At the sharper end of the spectrum are
Fine Line and Shibata styli, which come to an even more narrow tip than the elliptical. A Fine Line stylus sits roughly as wide as an elliptical stylus, but with a sharper tip that allows it to dig a bit deeper into the grooves again. That shape means you get a terrifically rich mid-range, with a natural-sounding roll-off on the high and low frequencies that analogue recording didn’t capture as well. You’ll find a Fine Line stylus on the 2M Bronze, which is why it has such a unique, vintage-flavoured sound. In contrast, the Shibata stylus (as found on the 2M Black) is more narrow and comes to an ever sharper tip than the Fine Line, so it can read almost every little detail in the groove with ease. Because of that, a Shibata stylus means you get sparkling high-frequencies and extended bass far beyond what other cartridges can manage. 

An elliptical stylus (left) vs a Shibata stylus in the groove

An elliptical stylus (left) vs a Shibata stylus in the groove

The only real downside of Fine Line and Shibata styli is that they require much more precise alignment, as you’ll hear the difference much more readily if they’re sitting off-centre in the groove. If you’re using a stylus like these, use the Align It PRO to make sure everything is sitting exactly where it should be.

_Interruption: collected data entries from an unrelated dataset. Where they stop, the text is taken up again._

(* ===== verification/JsDate.v ===== *)
(** * JavaScript dates

    A Date holds a time value: milliseconds since the epoch in UTC, or
    [NaN] for an invalid date.  This file follows ECMA-262 (21.4.1):
    [Day], [DayFromYear], [YearFromTime], [MonthFromTime], [DateFromTime],
    [MakeDay], [MakeDate], [TimeClip], the constructor [new Date(y, m, d)]
    with three arguments, the local getters [getFullYear], [getMonth],
    [getDate], and [setUTCSeconds] on [new Date(0)].  The local time zone is
    a fixed offset [tza] in milliseconds ([LocalTZA]); daylight-saving
    transitions are not modelled.  [YearFromTime] is computed from an
    estimate corrected by one year, and [year_from_day_spec] shows that the
    result is the year the standard defines. *)

From Stdlib Require Import ZArith List Lia Bool.
From stdpp Require Import base.
From S2P Require Import Prelude JsString JsNumber JsValue.
Open Scope Z_scope.

Definition msPerDay : Z := 86400000.

(** The largest magnitude of a time value ([TimeClip]). *)
Definition max_time_value : Z := 8640000000000000.

Definition day_from_year (y : Z) : Z :=
  365 * (y - 1970) + (y - 1969) / 4 - (y - 1901) / 100 + (y - 1601) / 400.

Definition leap_year (y : Z) : bool :=
  (y mod 4 =? 0) && (negb (y mod 100 =? 0) || (y mod 400 =? 0)).

(** The day within the year on which month [m] (0 to 11) starts; [12] gives
    the length of the year. *)
Definition month_start (m : Z) (leap : bool) : Z :=
  let l := if leap then 1 else 0 in
  if m =? 0 then 0 else if m =? 1 then 31 else if m =? 2 then 59 + l
  else if m =? 3 then 90 + l else if m =? 4 then 120 + l else if m =? 5 then 151 + l
  else if m =? 6 then 181 + l else if m =? 7 then 212 + l else if m =? 8 then 243 + l
  else if m =? 9 then 273 + l else if m =? 10 then 304 + l else if m =? 11 then 334 + l
  else 365 + l.

(** [YearFromTime] on a day number: the largest [y] with
    [DayFromYear(y) <= d]. *)
Definition year_from_day (d : Z) : Z :=
  let y0 := 1970 + (400 * d) / 146097 in
  if day_from_year (y0 + 1) <=? d then y0 + 1
  else if d <? day_from_year y0 then y0 - 1
  else y0.

(** [MonthFromTime] on a day within the year. *)
Definition month_in_year (dwy : Z) (leap : bool) : Z :=
  if dwy <? month_start 1 leap then 0 else if dwy <? month_start 2 leap then 1
  else if dwy <? month_start 3 leap then 2 else if dwy <? month_start 4 leap then 3
  else if dwy <? month_start 5 leap then 4 else if dwy <? month_start 6 leap then 5
  else if dwy <? month_start 7 leap then 6 else if dwy <? month_start 8 leap then 7
  else if dwy <? month_start 9 leap then 8 else if dwy <? month_start 10 leap then 9
  else if dwy <? month_start 11 leap then 10 else 11.

Definition month_of_day (d : Z) : Z :=
  let y := year_from_day d in month_in_year (d - day_from_year y) (leap_year y).

Definition date_of_day (d : Z) : Z :=
  let y := year_from_day d in
  let dwy := d - day_from_year y in
  dwy - month_start (month_in_year dwy (leap_year y)) (leap_year y) + 1.

(** [TimeClip] of an integral time value. *)
Definition time_clip (t : Z) : jsnum :=
  if max_time_value <? Z.abs t then NaN else num_of_Z t.

(** Steps 5 to 9 of [MakeDay] on integral arguments: the day number of
    day [dt] of month [m] (any integer, counted from January of year [y]). *)
Definition day_of_ymd (y m dt : Z) : Z :=
  let ym := y + m / 12 in
  let mn := m mod 12 in
  day_from_year ym + month_start mn (leap_year ym) + dt - 1.

(** [MakeDay(year, month, date)]. *)
Definition make_day (year month date : jsnum) : jsnum :=
  match year, month, date with
  | Fin y, Fin m, Fin dt => num_of_Z (day_of_ymd (dtrunc y) (dtrunc m) (dtrunc dt))
  | _, _, _ => NaN
  end.

(** [MakeDate(day, time)] for an integral [time]. *)
Definition make_date (day : jsnum) (time : Z) : jsnum :=
  match day with
  | Fin d => num_of_Z (dtrunc d * msPerDay + time)
  | _ => NaN
  end.

(** [TimeClip(UTC(t))] for a local time value [t]. *)
Definition utc_clip (tza : Z) (t : jsnum) : jsnum :=
  match t with
  | Fin d => time_clip (dtrunc d - tza)
  | _ => NaN
  end.
(** ** Session reads *)

(** C24: without a token (no key, or no window), the user id is [0] and
    the token is reported as not expired. *)
Theorem no_token_session (now : Z) (ls : option St) :
  getToken ls = None ->
  getUserId ls = Normal (num_of_Z 0) /\ isTokenExpired now ls = Normal false.
Proof. unfold getUserId, isTokenExpired. intros ->. split; reflexivity. Qed.

(** The empty token is falsy: it counts as no token. *)
Lemma empty_token_session (now : Z) (ls : option St) :
  getToken ls = Some "" ->
  getUserId ls = Normal (num_of_Z 0) /\ isTokenExpired now ls = Normal false.
Proof. unfold getUserId, isTokenExpired. intros ->. split; reflexivity. Qed.

(** The user id of a token whose payload is an object with a [userId]
    claim: [parseInt] of the claim's string form. *)
Lemma getUserId_claim (ls : option St) token ps claim s :
  getToken ls = Some token -> units token <> [] ->
  jwt_decodeToken token = Normal (JObj ps) ->
  assoc_lookup userId_key ps = Some claim ->
  to_string claim = Normal s ->
  getUserId ls = Normal (parse_int s).
Proof.
  intros Ht Hne Hdec Hk Hs. unfold getUserId. rewrite Ht, bool_decide_eq_false_2 by exact Hne.
  rewrite Hdec. cbn [cbind has_property own_prop get_prop]. rewrite Hk. cbn [cbind]. rewrite Hs. reflexivity.
Qed.

(** C25: a numeric [userId] claim below [10^21] is the user id. *)
Theorem getUserId_numeric_claim (ls : option St) token ps n :
  getToken ls = Some token -> units token <> [] ->
  jwt_decodeToken token = Normal (JObj ps) ->
  assoc_lookup userId_key ps = Some (JNum (num_of_Z n)) ->
  Z.abs n < 10 ^ 21 ->
  getUserId ls = Normal (num_of_Z n).
Proof.
  intros Ht Hne Hdec Hk Hn.
  rewrite (getUserId_claim ls token ps (JNum (num_of_Z n)) _ Ht Hne Hdec Hk eq_refl).
  now rewrite parse_int_num_to_string.
Qed.

(** C26: a payload object without a [userId] claim gives the user id [0]. *)
Theorem getUserId_missing_claim (ls : option St) token ps :
  getToken ls = Some token -> units token <> [] ->
  jwt_decodeToken token = Normal (JObj ps) ->
  assoc_lookup userId_key ps = None ->
  getUserId ls = Normal (num_of_Z 0).
Proof.
  intros Ht Hne Hdec Hk. unfold getUserId. rewrite Ht, bool_decide_eq_false_2 by exact Hne.
  rewrite Hdec. cbn [cbind has_property own_prop]. rewrite Hk. reflexivity.
Qed.

(** C27: a payload that decodes to a primitive ([null], a number, a
    string, a boolean) makes [getUserId] throw a TypeError: the [in]
    operator needs an object. *)
Theorem getUserId_primitive_payload (ls : option St) token v :
  getToken ls = Some token -> units token <> [] ->
  jwt_decodeToken token = Normal v ->
  (match v with JObj _ | JArr _ => False | _ => True end) ->
  getUserId ls = Throw TypeError.
Proof.
  intros Ht Hne Hdec Hv. unfold getUserId. rewrite Ht, bool_decide_eq_false_2 by exact Hne.
  rewrite Hdec. destruct v; try contradiction; reflexivity.
Qed.

(** C28: A numeric [userId] claim of [10^21] is read back as [1]:
    [String(1e21)] is ["1e+21"] and [parseInt] stops at the ["e"]. *)
Theorem getUserId_exponent_claim (ls : option St) token ps :
  getToken ls = Some token -> units token <> [] ->
  jwt_decodeToken token = Normal (JObj ps) ->
  assoc_lookup userId_key ps = Some (JNum (num_of_Z (10 ^ 21))) ->
  getUserId ls = Normal (num_of_Z 1).
Proof.
  intros Ht Hne Hdec Hk.
  rewrite (getUserId_claim ls token ps _ _ Ht Hne Hdec Hk eq_refl). vm_compute. reflexivity.
Qed.

(** A token that does not decode: [getUserId] throws the decoder's error. *)
Lemma getUserId_decode_error (ls : option St) token e :
  getToken ls = Some token -> units token <> [] ->
  jwt_decodeToken token = Throw e -> getUserId ls = Throw e.
Proof.
  intros Ht Hne Hdec. unfold getUserId. rewrite Ht, bool_decide_eq_false_2 by exact Hne.
  rewrite Hdec. reflexivity.
Qed.

Lemma isTokenExpired_token (now : Z) (ls : option St) token :
  getToken ls = Some token -> units token <> [] ->
  isTokenExpired now ls = jwt_isTokenExpired now token.
Proof.
  intros Ht Hne. unfold isTokenExpired. now rewrite Ht, bool_decide_eq_false_2 by exact Hne.
Qed.
End TokenServiceProps.

(** ** The fuel of [JSON.parse] *)

Section Fuel.
Context {St : Type} `{WebStorage St}.

(** Adequacy of the fuel of the model: the bound on the recursion of
    [JSON.parse] never shows in the session: run with any fuel at least [json_fuel], the helper gives
    [getUserId()] and [isTokenExpired()] the answers it gives with
    [json_fuel], for every storage, token and time, so those answers are
    the ones of the parser's unbounded recursion, which [json_fuel] never
    exhausts ([json_parse_fuel]). *)
Theorem session_fuel_enough (ls : option St) now fuel :
  (forall l, json_fuel l <= fuel l)%nat ->
  @getUserId St _ (angular_jwt_with fuel) ls = @getUserId St _ angular_jwt ls /\
  @isTokenExpired St _ (angular_jwt_with fuel) now ls = @isTokenExpired St _ angular_jwt now ls.
Proof.
  intros Hf. unfold getUserId, isTokenExpired. cbn [jwt_decodeToken jwt_isTokenExpired angular_jwt angular_jwt_with].
  destruct (getToken ls) as [token|]; [|split; reflexivity].
  now rewrite decode_token_fuel, is_token_expired_fuel by exact Hf.
Qed.
End Fuel.
(* ================================================================== *)
(** ** The hourly pattern *)

Lemma hourly_result (df : DataFrame) :
  create_hourly_patterns_df df
  = (Some (map (fun kg =>
                  Hourly.mk (fst kg)
                            (agg_mean casual (snd kg))
                            (agg_mean registered (snd kg))
                            (agg_mean cnt (snd kg)))
               (groupby hr (rows df))), df).
Proof. reflexivity. Qed.

Lemma hourly_keys (df : DataFrame) (out : list Hourly.row) :
  result create_hourly_patterns_df df = Some out ->
  map Hourly.hr out = unique_sorted (map hr (rows df)).
Proof.
  unfold result. rewrite hourly_result. simpl. intros [= <-].
  rewrite map_map. simpl. rewrite <- (groupby_keys hr).
  reflexivity.
Qed.

Lemma hourly_row (df : DataFrame) (out : list Hourly.row) (row : Hourly.row) :
  result create_hourly_patterns_df df = Some out ->
  In row out ->
  let g := filter (fun r => hr r =? Hourly.hr row) (rows df) in
  g <> [] /\
  Hourly.casual row = mean_cell (map casual g) /\
  Hourly.registered row = mean_cell (map registered g) /\
  Hourly.cnt row = mean_cell (map cnt g).
Proof.
  unfold result. rewrite hourly_result. simpl. intros [= <-] Hin.
  apply in_map_iff in Hin. destruct Hin as [[k g] [<- Hkg]].
  apply groupby_In in Hkg. destruct Hkg as [Hg [_ Hne]].
  simpl. rewrite <- group_of_Z, <- Hg.
  repeat split; auto using agg_mean_is_mean.
Qed.

(** C5: the hourly pattern has exactly one row per hour that occurs in the
    input and no other row; no hour is repeated; the rows are in ascending
    order of the hour; and the three cells of a row are the arithmetic
    means of [casual], [registered] and [cnt] over all the records of that
    hour. *)
Theorem hourly_pattern_one_row_per_hour (df : DataFrame) :
  exists out,
    result create_hourly_patterns_df df = Some out /\
    (forall h, In h (map Hourly.hr out) <-> In h (map hr (rows df))) /\
    NoDup (map Hourly.hr out) /\
    StronglySorted Z.lt (map Hourly.hr out) /\
    (forall row, In row out ->
       let g := filter (fun r => hr r =? Hourly.hr row) (rows df) in
       Hourly.casual row = mean_cell (map casual g) /\
       Hourly.registered row = mean_cell (map registered g) /\
       Hourly.cnt row = mean_cell (map cnt g)).
Proof.
  destruct (result create_hourly_patterns_df df) as [out|] eqn:E;
    [|unfold result in E; rewrite hourly_result in E; discriminate].
  exists out. split; [reflexivity|].
  pose proof (hourly_keys df out E) as Hk.
  repeat split.
  - rewrite Hk. apply unique_sorted_In.
  - rewrite Hk. apply unique_sorted_In.
  - rewrite Hk. apply sorted_NoDup, unique_sorted_sorted.
  - rewrite Hk. exact (unique_sorted_sorted (map hr (rows df))).
  - apply (hourly_row df out row E H).
  - apply (hourly_row df out row E H).
  - apply (hourly_row df out row E H).
Qed.

(** ** Means of counts in binary64 *)

Lemma sum_nonneg (l : list Z) :
  (forall x, In x l -> 0 <= x) -> 0 <= fold_right Z.add 0 l.
Proof.
  induction l as [|x l IH]; intros Hl; simpl; [lia|].
  specialize (Hl x (or_introl eq_refl)) as Hx.
  assert (0 <= fold_right Z.add 0 l) by (apply IH; intros y Hy; apply Hl; now right).
  lia.
Qed.

(** Below [2^53] the running sum of non-negative counts is exact. *)
Lemma b64_sum_exact (l : list Z) :
  forall (acc : Q) (a : Z),
    0 <= a -> (acc == inject_Z a)%Q ->
    (forall x, In x l -> 0 <= x) ->
    a + fold_right Z.add 0 l < 2 ^ 53 ->
    (fold_left B64.add (map B64.of_int l) acc
     == inject_Z (a + fold_right Z.add 0%Z l))%Q.
Proof.
  induction l as [|x l IH]; intros acc a Ha Eacc Hl Hb.
  - simpl. rewrite Z.add_0_r. exact Eacc.
  - cbn [map fold_left fold_right] in *.
    assert (Hx : 0 <= x) by (apply Hl; now left).
    assert (Hrest : 0 <= fold_right Z.add 0 l)
      by (apply sum_nonneg; intros y Hy; apply Hl; now right).
    rewrite (IH (B64.add acc (B64.of_int x)) (a + x)).
    + now rewrite Z.add_assoc.
    + lia.
    + unfold B64.add, B64.of_int.
      assert (E : (acc + B64.round53 (inject_Z x) == inject_Z (a + x))%Q).
      { rewrite round53_int by lia. rewrite Eacc, inject_Z_plus. reflexivity. }
      rewrite (round53_comp _ _ E). apply round53_int. lia.
    + intros y Hy. apply Hl. now right.
    + lia.
Qed.

(** The double that the mean of a group of counts is: the rounding of the
    exact mean. *)
Lemma b64_mean_int (l : list Z) :
  l <> [] ->
  (forall x, In x l -> 0 <= x) ->
  fold_right Z.add 0 l < 2 ^ 53 ->
  Z.of_nat (List.length l) < 2 ^ 53 ->
  B64.mean_int l = B64.round_cell (mean_cell l).
Proof.
  intros Hne Hl Hs Hn. destruct l as [|x l]; [congruence|].
  unfold B64.mean_int, mean_cell, B64.round_cell, B64.div, B64.sum.
  f_equal. apply round53_comp.
  rewrite (b64_sum_exact (x :: l) 0%Q 0); try (reflexivity || lia || assumption).
  unfold B64.of_int. rewrite round53_int by lia.
  rewrite Qred_correct. unfold arith_mean. rewrite Z.add_0_l. reflexivity.
Qed.

Lemma sum_filter_le {R : Type} (f h : R -> Z) (p : R -> bool) (l : list R) :
  (forall r, In r l -> 0 <= f r <= h r) ->
  0 <= fold_right Z.add 0 (map f (filter p l)) <= fold_right Z.add 0 (map h l).
Proof.
  induction l as [|x l IH]; intros Hl; simpl; [lia|].
  specialize (Hl x (or_introl eq_refl)) as Hx.
  assert (IH' : 0 <= fold_right Z.add 0 (map f (filter p l))
                <= fold_right Z.add 0 (map h l))
    by (apply IH; intros y Hy; apply Hl; now right).
  destruct (p x); simpl; lia.
Qed.

Lemma filter_length_le {R : Type} (p : R -> bool) (l : list R) :
  (List.length (filter p l) <= List.length l)%nat.
Proof.
  induction l as [|x l IH]; simpl; [lia|]. destruct (p x); simpl; lia.
Qed.

Lemma arith_mean_nonneg (l : list Z) :
  (forall x, In x l -> 0 <= x) -> (0 <= arith_mean l)%Q.
Proof.
  intros Hl. unfold arith_mean, Qdiv. apply Qmult_le_0_compat.
  - rewrite <- (Zle_Qle 0). now apply sum_nonneg.
  - apply Qinv_le_0_compat. rewrite <- (Zle_Qle 0). lia.
Qed.

(** The cells of a group of the hourly pattern, as doubles. *)
Lemma hourly_b64_cell (field : Rental -> Z) (df : DataFrame) (k : Z) :
  (forall r, In r (rows df) -> 0 <= field r <= cnt r) ->
  fold_right Z.add 0 (map cnt (rows df)) < 2 ^ 53 ->
  Z.of_nat (List.length (rows df)) < 2 ^ 53 ->
  group_of hr k (rows df) <> [] ->
  B64.mean_int (map field (group_of hr k (rows df)))
  = B64.round_cell (agg_mean field (group_of hr k (rows df))).
Proof.
  intros Hf Hs Hn Hne. rewrite agg_mean_is_mean by exact Hne.
  apply b64_mean_int.
  - destruct (group_of hr k (rows df)); [congruence | discriminate].
  - intros x Hx. apply in_map_iff in Hx. destruct Hx as [r [<- Hr]].
    apply group_of_In in Hr. apply Hf, Hr.
  - pose proof (sum_filter_le field cnt (fun r => keqb (hr r) k) (rows df) Hf).
    unfold group_of. lia.
  - rewrite length_map. unfold group_of.
    pose proof (filter_length_le (fun r => keqb (hr r) k) (rows df)). lia.
Qed.

Lemma hourly_b64_result (df : DataFrame) (out : list Hourly.row) :
  (forall r, In r (rows df) -> cnt r = casual r + registered r) ->
  (forall r, In r (rows df) -> 0 <= casual r /\ 0 <= registered r) ->
  fold_right Z.add 0 (map cnt (rows df)) < 2 ^ 53 ->
  Z.of_nat (List.length (rows df)) < 2 ^ 53 ->
  result create_hourly_patterns_df df = Some out ->
  result create_hourly_patterns_df_b64 df = Some (map round_hourly out).
Proof.
  intros Hinv Hpos Hs Hn. unfold result. rewrite hourly_result. cbn [fst].
  intros [= <-]. unfold create_hourly_patterns_df_b64, bind, self, ret.
  cbn [fst]. f_equal. rewrite map_map. apply map_ext_in.
  intros [k g] Hkg. apply groupby_In in Hkg. destruct Hkg as [-> [_ Hne]].
  unfold round_hourly. cbn [fst snd Hourly.hr Hourly.casual Hourly.registered
                              Hourly.cnt].
  rewrite (hourly_b64_cell casual), (hourly_b64_cell registered),
    (hourly_b64_cell cnt); auto;
    intros r Hr; destruct (Hpos r Hr); specialize (Hinv r Hr); lia.
Qed.

(** C9: when every record satisfies [cnt = casual + registered], every row
    of the hourly pattern holds three numbers and satisfies it for the
    means: exactly over rational arithmetic, and within a relative
    tolerance of [2^-51] for the doubles that the code computes (counts not
    negative, their total and the number of records below [2^53], so that
    the sums of the counts are exact); a non-empty input gives a non-empty
    pattern. *)
Theorem hourly_pattern_total_is_sum (df : DataFrame) :
  (forall r, In r (rows df) -> cnt r = casual r + registered r) ->
  exists out,
    result create_hourly_patterns_df df = Some out /\
    (rows df <> [] -> out <> []) /\
    (forall row, In row out ->
       (exists c r t,
          Hourly.casual row = Float.Fin c /\
          Hourly.registered row = Float.Fin r /\
          Hourly.cnt row = Float.Fin t /\ (t == c + r)%Q) /\
       Hourly.cnt row
       = Float.add (Hourly.casual row) (Hourly.registered row)) /\
    ((forall r, In r (rows df) -> 0 <= casual r /\ 0 <= registered r) ->
     fold_right Z.add 0 (map cnt (rows df)) < 2 ^ 53 ->
     Z.of_nat (List.length (rows df)) < 2 ^ 53 ->
     result create_hourly_patterns_df_b64 df = Some (map round_hourly out) /\
     (forall row, In row (map round_hourly out) ->
        exists c r t,
          Hourly.casual row = Float.Fin c /\
          Hourly.registered row = Float.Fin r /\
          Hourly.cnt row = Float.Fin t /\
          (Qabs (t - B64.add c r) <= (1 # 2 ^ 51) * t)%Q)).
Proof.
  intros Hinv.
  destruct (result create_hourly_patterns_df df) as [out|] eqn:E;
    [|unfold result in E; rewrite hourly_result in E; discriminate].
  exists out. split; [reflexivity|]. split; [|split].
  - intros Hne Hout. pose proof (hourly_keys df out E) as Hk.
    destruct (rows df) as [|r rs] eqn:Er; [congruence|].
    assert (Hin : In (hr r) (map Hourly.hr out)).
    { rewrite Hk. apply unique_sorted_In. now left. }
    rewrite Hout in Hin. exact Hin.
  - intros row Hin.
    destruct (hourly_row df out row E Hin) as [_ [Hc [Hr Ht]]].
    set (g := filter (fun r => hr r =? Hourly.hr row) (rows df)) in *.
    assert (Hg : forall r, In r g -> cnt r = casual r + registered r)
      by (intros r Hr'; apply filter_In in Hr'; apply Hinv, Hr').
    split.
    + eexists. eexists. eexists. repeat (split; [eassumption|]).
      rewrite !Qred_correct. apply arith_mean_add.
      * now rewrite !length_map.
      * now apply sum_map_add.
      * now rewrite !length_map.
    + rewrite Hc, Hr, Ht. apply mean_cell_add.
      * now rewrite !length_map.
      * now apply sum_map_add.
      * now rewrite !length_map.
  - intros Hpos Hs Hn. split.
    + now apply hourly_b64_result.
    + intros row Hin. apply in_map_iff in Hin.
      destruct Hin as [row0 [<- Hin]].
      destruct (hourly_row df out row0 E Hin) as [_ [Hc [Hr Ht]]].
      set (g := filter (fun r => hr r =? Hourly.hr row0) (rows df)) in *.
      assert (Hg : forall r, In r g ->
                cnt r = casual r + registered r /\
                0 <= casual r /\ 0 <= registered r).
      { intros r Hr'. apply filter_In in Hr'. destruct Hr' as [Hr' _].
        split; [now apply Hinv | now apply Hpos]. }
      unfold round_hourly.
      cbn [Hourly.casual Hourly.registered Hourly.cnt].
      rewrite Hc, Hr, Ht. unfold mean_cell, B64.round_cell.
      eexists. eexists. eexists. repeat (split; [reflexivity|]).
      set (a := Qred (arith_mean (map casual g))).
      set (b := Qred (arith_mean (map registered g))).
      set (t := Qred (arith_mean (map cnt g))).
      assert (Ha : (0 <= a)%Q).
      { unfold a. rewrite Qred_correct. apply arith_mean_nonneg.
        intros x Hx. apply in_map_iff in Hx. destruct Hx as [r [<- Hr']].
        apply Hg, Hr'. }
      assert (Hb : (0 <= b)%Q).
      { unfold b. rewrite Qred_correct. apply arith_mean_nonneg.
        intros x Hx. apply in_map_iff in Hx. destruct Hx as [r [<- Hr']].
        apply Hg, Hr'. }
      assert (Et : (t == a + b)%Q).
      { unfold t, a, b. rewrite !Qred_correct. apply arith_mean_add.
        - now rewrite !length_map.
        - apply sum_map_add. intros r Hr'. apply Hg, Hr'.
        - now rewrite !length_map. }
      assert (Hu : (4 * (1 # 2 ^ 53) == 1 # 2 ^ 51)%Q) by reflexivity.
      rewrite <- Hu.
      apply (sum_of_means_tolerance (1 # 2 ^ 53) a b
               (B64.round53 a) (B64.round53 b)).
      * discriminate.
      * discriminate.
      * exact Ha.
      * exact Hb.
      * pose proof (round53_error a) as H.
        rewrite (Qabs_pos a Ha) in H. exact H.
      * pose proof (round53_error b) as H.
        rewrite (Qabs_pos b Hb) in H. exact H.
      * assert (Ht0 : (0 <= t)%Q) by (rewrite Et; lra).
        pose proof (round53_error t) as H.
        rewrite (Qabs_pos t Ht0) in H. rewrite <- Et. exact H.
      * unfold B64.add. apply round53_error.
Qed.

Shine bright like a diamond

The other thing that can affect the sound of your stylus is the material it’s made from. The very cheapest are made of metal, which is rough on your records and doesn’t sound very good either. Top-end styli like those on the 2M Bronze and 2M Black are completely made of diamond (also known as a “nude diamond stylus”), which is an extraordinary material for durability and detail. In the middle, you’ll find styli that have a diamond tip mounted to a piece of metal, called a tipped stylus. This is what the 2M Red uses, and it offers a nice balance between cost-effectiveness and versatile performance. In contrast, the 2M Blue has a nude diamond stylus, which allows vibrations to travel through it more efficiently, making for a more energetic, exciting sound.